Et en parlant de bouche, celles de Charlie et de Sam étaient grande ouvertes de stupéfaction.
Dean. Mangeait. Proprement.
Ciel.
Dean se racla la gorge et se tapota la bouche avec sa serviette immaculée qu'il avait posée sur ses genoux, reposa ses couverts avec distinction et, se tournant vers Castiel, ouvrit la bouche.
L'ange se prit à espérer. Ça y était. Dean allait sortir une des blagues potaches dont il avait l'habitude, et ce Dean si policé allait disparaître, et bon vent.
Mais Dean sourit et dit tout autre chose.
- Je te trouve très en beauté, ce soir, Castiel.
Cette fois-ci, ce fut Charlie qui s'étrangla avec sa bouchée de steak.
Elle s'étouffait tellement, les deux mains sur la gorge, émettant des « couiiiiiic » suraigus d'appel à l'aide, que l'ange et les deux humains durent se lever pour lui taper dans le dos.
- Hrem, souffla Charlie, encore sous le choc. Vous souciez pas de moi. Continuez, hein, continuez. C'est passionnant. Mieux que la télé.
La discussion reprit là où elle s'en était arrêtée, Castiel étant distrait, perturbé par ce qu'avait dit Dean. Etait-ce… un compliment ?
Il constata alors que si c'était un compliment, alors ce n'était pas le seul que Dean lui fit.
Le chasseur riait, gloussait, pouffait à tout ce que l'ange. Il s'esclaffait à haute voix, le plus fort possible, étouffant même la voix de Sam.
Visiblement, que Castiel déclare qu'il fallait passer au dessert était très drôle. De même que sa remarque sur la nouvelle coiffure de Charlie.
Charlie interpréta très mal la chose, et expédia un bout de pudding à la tête de Dean.
Ce fut à cet instant – lorsque Dean se leva pour se recoiffer – que l'ange remarqua avec un choc que le chasseur s'était soigneusement coiffé. Et parfumé d'eau de Cologne. Et habillé de sa plus belle chemise et de son jean le plus moulant.
(Qui lui allait à merveille, soit dit en passant. Magnifique postérieur.)
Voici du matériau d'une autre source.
(** *** Prefixes of the log *)

Lemma replayed_snoc n i iid l v :
  replayed n i iid (l ++ [v]) =
    let '(n, i) := replayed n i iid l in
    if counts v then (n + 1, iid + Z.of_nat (List.length l) + 1) else (n, i).
Proof.
  revert n i iid. induction l as [|w l IH]; intros n i iid; cbn [app replayed List.length].
  - destruct (counts v); [|done]. by rewrite Z.add_0_r.
  - destruct (counts w); rewrite IH; destruct (replayed _ _ _ l); (destruct (counts v); [|done]); f_equal; lia.
Qed.

Lemma state_at_0 l : state_at l 0 = (0, 0).
Proof. done. Qed.

Lemma state_at_S l p v : 0 <= p -> l !! Z.to_nat p = Some v ->
  state_at l (p + 1) = let '(n, i) := state_at l p in if counts v then (n + 1, p + 1) else (n, i).
Proof.
  intros Hp Hv. unfold state_at. replace (Z.to_nat (p + 1)) with (S (Z.to_nat p)) by lia.
  rewrite (take_S_r _ _ v) by done. rewrite replayed_snoc. destruct (replayed _ _ _ _).
  pose proof (lookup_lt_Some _ _ _ Hv) as Hlt. rewrite length_take_le by lia. by rewrite Z2Nat.id by lia.
Qed.

Lemma state_at_app l l' p : p <= Z.of_nat (List.length l) -> state_at (l ++ l') p = state_at l p.
Proof. intros. unfold state_at. by rewrite take_app_le by lia. Qed.

(** The instance of the last counted value has the same count. *)
Lemma state_at_last l (p : nat) : (p <= List.length l)%nat ->
  let '(n, i) := state_at l (Z.of_nat p) in 0 <= n <= i /\ i <= Z.of_nat p /\ state_at l i = (n, i).
Proof.
  induction p as [|p IH]; intros Hp; [by rewrite state_at_0|].
  destruct (lookup_lt_is_Some_2 l p) as [v Hv]; [lia|]. replace (Z.of_nat (S p)) with (Z.of_nat p + 1) by lia.
  pose proof (state_at_S l (Z.of_nat p) v ltac:(lia)) as HS. rewrite Nat2Z.id in HS. specialize (HS Hv).
  specialize (IH ltac:(lia)). destruct (state_at l (Z.of_nat p)) as [n i] eqn:E. rewrite HS.
  destruct (counts v); [|destruct IH as (? & ? & ?); repeat split; (lia || done)].
  rewrite HS. repeat split; lia.
Qed.
End System.
(* ===== verification/UthashInv.v ===== *)
(** * The hash table of the proxy is a list of elements with a lookup by key

    [table_rep h l]: [h] represents the elements [l], in the order they were added.
    Adding, finding and deleting refine the operations on [l]. *)

From S2P Require Import Prelude Uthash.
#[local] Open Scope Z_scope.

(** ** Linked segments

    [links] gives the two pointers of an element.  [seg L p l n]: the elements [l]
    are linked in this order, the first one back to [p] and the last one on to [n]. *)

Notation links := (gmap Z (Z * Z)).

Definition first (n : Z) (l : list Z) : Z := default n (list.head l).
Definition final (p : Z) (l : list Z) : Z := default p (last l).

Fixpoint seg (L : links) (p : Z) (l : list Z) (n : Z) : Prop :=
  match l with
  | [] => True
  | x :: l' => x <> 0 /\ L !! x = Some (p, first n l') /\ seg L x l' n
  end.

Definition set_fst (L : links) (x p : Z) : links := alter (fun e => (p, e.2)) x L.
Definition set_snd (L : links) (x n : Z) : links := alter (fun e => (e.1, n)) x L.

(** [x] taken out of its list. *)
Definition unlink (L : links) (p n : Z) : links :=
  let L := if p =? 0 then L else set_snd L p n in
  if n =? 0 then L else set_fst L n p.

(** [x] put before the list that begins with [h]. *)
Definition link_front (L : links) (x h : Z) : links :=
  let L := <[x := (0, h)]> L in
  if h =? 0 then L else set_fst L h x.

Section seg.
Implicit Types (L : links) (l : list Z).

Lemma final_cons p x l : final p (x :: l) = final x l.
Proof. unfold final. rewrite last_cons. by destruct (last l). Qed.

Lemma first_app n l1 l2 : first n (l1 ++ l2) = first (first n l2) l1.
Proof. by destruct l1. Qed.

Lemma final_app p l1 l2 : final p (l1 ++ l2) = final (final p l1) l2.
Proof. unfold final. rewrite last_app. by destruct (last l2). Qed.

Lemma first_in l : l <> [] -> first 0 l ∈ l.
Proof. destruct l; [done|]. intros _. left. Qed.

Lemma final_in l : l <> [] -> final 0 l ∈ l.
Proof. intros Hl. unfold final. destruct (last l) as [x|] eqn:E; [by apply last_Some_elem_of|by apply last_None in E]. Qed.

Lemma seg_ne L p l n x : seg L p l n -> x ∈ l -> x <> 0.
Proof. revert p. induction l as [|y l IH]; intros p; [set_solver|]. intros (Hy & _ & Hl) [->|Hx]%elem_of_cons; eauto. Qed.

Lemma first_0 L p l n : seg L p l n -> first 0 l = 0 <-> l = [].
Proof. destruct l as [|x l]; [done|]. intros (Hx & _). by split. Qed.

Lemma final_0 L p l n : seg L p l n -> final 0 l = 0 <-> l = [].
Proof.
  intros Hl. split; [|by intros ->]. destruct l as [|x l]; [done|]. intros E.
  pose proof (final_in (x :: l) ltac:(done)) as Hin. rewrite E in Hin. by destruct (seg_ne _ _ _ _ _ Hl Hin).
Qed.

Lemma seg_app L p l1 l2 n : seg L p (l1 ++ l2) n <-> seg L p l1 (first n l2) /\ seg L (final p l1) l2 n.
Proof.
  revert p. induction l1 as [|x l1 IH]; intros p; simpl; [tauto|].
  rewrite IH, first_app, final_cons. tauto.
Qed.

Lemma seg_ext L L' p l n : (forall x, x ∈ l -> L' !! x = L !! x) -> seg L p l n -> seg L' p l n.
Proof.
  revert p. induction l as [|x l IH]; intros p He; [done|]. intros (Hx & HL & Hl). split_and!; [done| |].
  - rewrite He; [done|left].
  - apply IH; [|done]. intros y Hy. apply He. by right.
Qed.

Lemma set_fst_ne L x p y : x <> y -> set_fst L x p !! y = L !! y.
Proof. apply lookup_alter_ne. Qed.
Lemma set_snd_ne L x n y : x <> y -> set_snd L x n !! y = L !! y.
Proof. apply lookup_alter_ne. Qed.

(** The first pointer back. *)
Lemma seg_set_first L p p' l n : NoDup l -> l <> [] -> seg L p l n -> seg (set_fst L (first 0 l) p') p' l n.
Proof.
  destruct l as [|x l]; [done|]. intros [Hx _]%NoDup_cons _ (Hx0 & HL & Hl). unfold first at 1. simpl. split_and!; [done| |].
  - unfold set_fst. by rewrite lookup_alter_eq, HL.
  - eapply seg_ext; [|done]. intros y Hy. apply set_fst_ne. by intros ->.
Qed.

(** The last pointer on. *)
Lemma seg_set_final L p l n n' : NoDup l -> l <> [] -> seg L p l n -> seg (set_snd L (final 0 l) n') p l n'.
Proof.
  intros Hnd Hl. destruct l as [|x l _] using rev_ind; [done|]. apply NoDup_app in Hnd as (_ & Hx & _).
  assert (final 0 (l ++ [x]) = x) as -> by (unfold final; by rewrite last_snoc). rewrite !seg_app. simpl. intros (Hseg & Hx0 & HL & _). split_and!; try done.
  - eapply seg_ext; [|done]. intros y Hy. apply set_snd_ne. intros ->. by apply (Hx y Hy); left.
  - unfold set_snd. by rewrite lookup_alter_eq, HL.
Qed.

(** Taking an element out. *)
Lemma seg_unlink L l1 x l2 :
  NoDup (l1 ++ x :: l2) -> seg L 0 (l1 ++ x :: l2) 0 -> seg (unlink L (final 0 l1) (first 0 l2)) 0 (l1 ++ l2) 0.
Proof.
  intros Hnd Hseg. apply seg_app in Hseg as [H1 (Hx & HL & H2)].
  apply NoDup_app in Hnd as (Hnd1 & Hdisj & [Hx2 Hnd2]%NoDup_cons).
  assert (seg (if final 0 l1 =? 0 then L else set_snd L (final 0 l1) (first 0 l2)) 0 l1 (first 0 l2)) as H1'.
  { destruct (decide (l1 = [])) as [->|Hne]; [done|].
    destruct (Z.eqb_spec (final 0 l1) 0) as [E|_]; [by apply (final_0 _ _ _ _ H1) in E|]. by eapply seg_set_final. }
  assert (seg (if final 0 l1 =? 0 then L else set_snd L (final 0 l1) (first 0 l2)) x l2 0) as H2'.
  { destruct (Z.eqb_spec (final 0 l1) 0) as [E|E]; [done|]. eapply seg_ext; [|done]. intros y Hy.
    apply set_snd_ne. intros <-. destruct (decide (l1 = [])) as [->|Hne]; [done|].
    apply (Hdisj _ (final_in l1 Hne)). by right. }
  unfold unlink. set (L' := if _ =? 0 then _ else _) in *. apply seg_app.
  destruct (decide (l2 = [])) as [->|Hne]; [done|].
  destruct (Z.eqb_spec (first 0 l2) 0) as [E|_]; [by apply (first_0 _ _ _ _ H2) in E|]. split.
  - eapply seg_ext; [|done]. intros y Hy. apply set_fst_ne. intros <-. apply (Hdisj _ Hy). right. by apply first_in.
  - by eapply seg_set_first.
Qed.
Mais que se passait-il donc ?
Il ne cessait de toucher Castiel. Son genou contre le sien. Une main sur son bras. Dans ses cheveux. Sur sa joue. Castiel se sentait vaguement palpé. Surtout lorsque Sam fit tomber par accident son verre sur le pantalon de l'ange et que son frère entreprit de nettoyer la tache… avant de s'apercevoir où elle se situait. Castiel eut la nette impression que Dean avait sincèrement hésité à tripoter l'endroit plus avant.
Il ne cessa pas de complimenter Castiel. Pas une seule fois. « Tu as de beaux cheveux ce soir », déclara-t-il à un moment. Puis : « Ta chemise est splendide » (alors que c'était la même que d'habitude), « Tu es très intelligent ce soir , Cas' » (pourquoi, il était stupide le reste du temps ?) ou encore « mmh, tu sens bon, c'est quoi ton parfum ? ».
Charlie ne pouvait plus s'arrêter de rire, et ce n'était certainement pas dû au whisky qu'elle avait bu.
Dean sortait un nombre exponentiel de plaisanteries, dans le but visible de faire rire l'ange.
La blague du petit pois dans l'ascenseur laissa Castiel assez dubitatif.
Sam, en revanche, explosa littéralement de rire, la tête enfouie dans sa serviette de table – couverte de sauce.
- Ah, là, là, Cas' ! s'exclama-t-il lorsqu'ils allèrent se coucher. Sérieux, ton truc de drague sur moi, c'est pardonné et plus qu'à ton tour. Ça en valait la peine rien que pour voir Dean ce soir ! Mon Dieu mes côtes ! J'en peux plus !
Castiel, lui, était loin de rire.
Dean n'était plus lui-même, et cela devenait gênant. Ce n'était pas ce Dean-là que Castiel aimait. Le Dean dont Castiel était tombé amoureux était brouillon, impulsif, têtu, passionné, incontrôlable, irrévérencieux, audacieux et impertinent. Ce Dean manquait à Castiel.
Alors pourquoi…
Ce fut alors que Castiel comprit.
Dean n'avait pas été bizarre. Au contraire.
Il avait tenté de séduire Castiel.
Exactement comme l'ange l'avait fait avec le chasseur.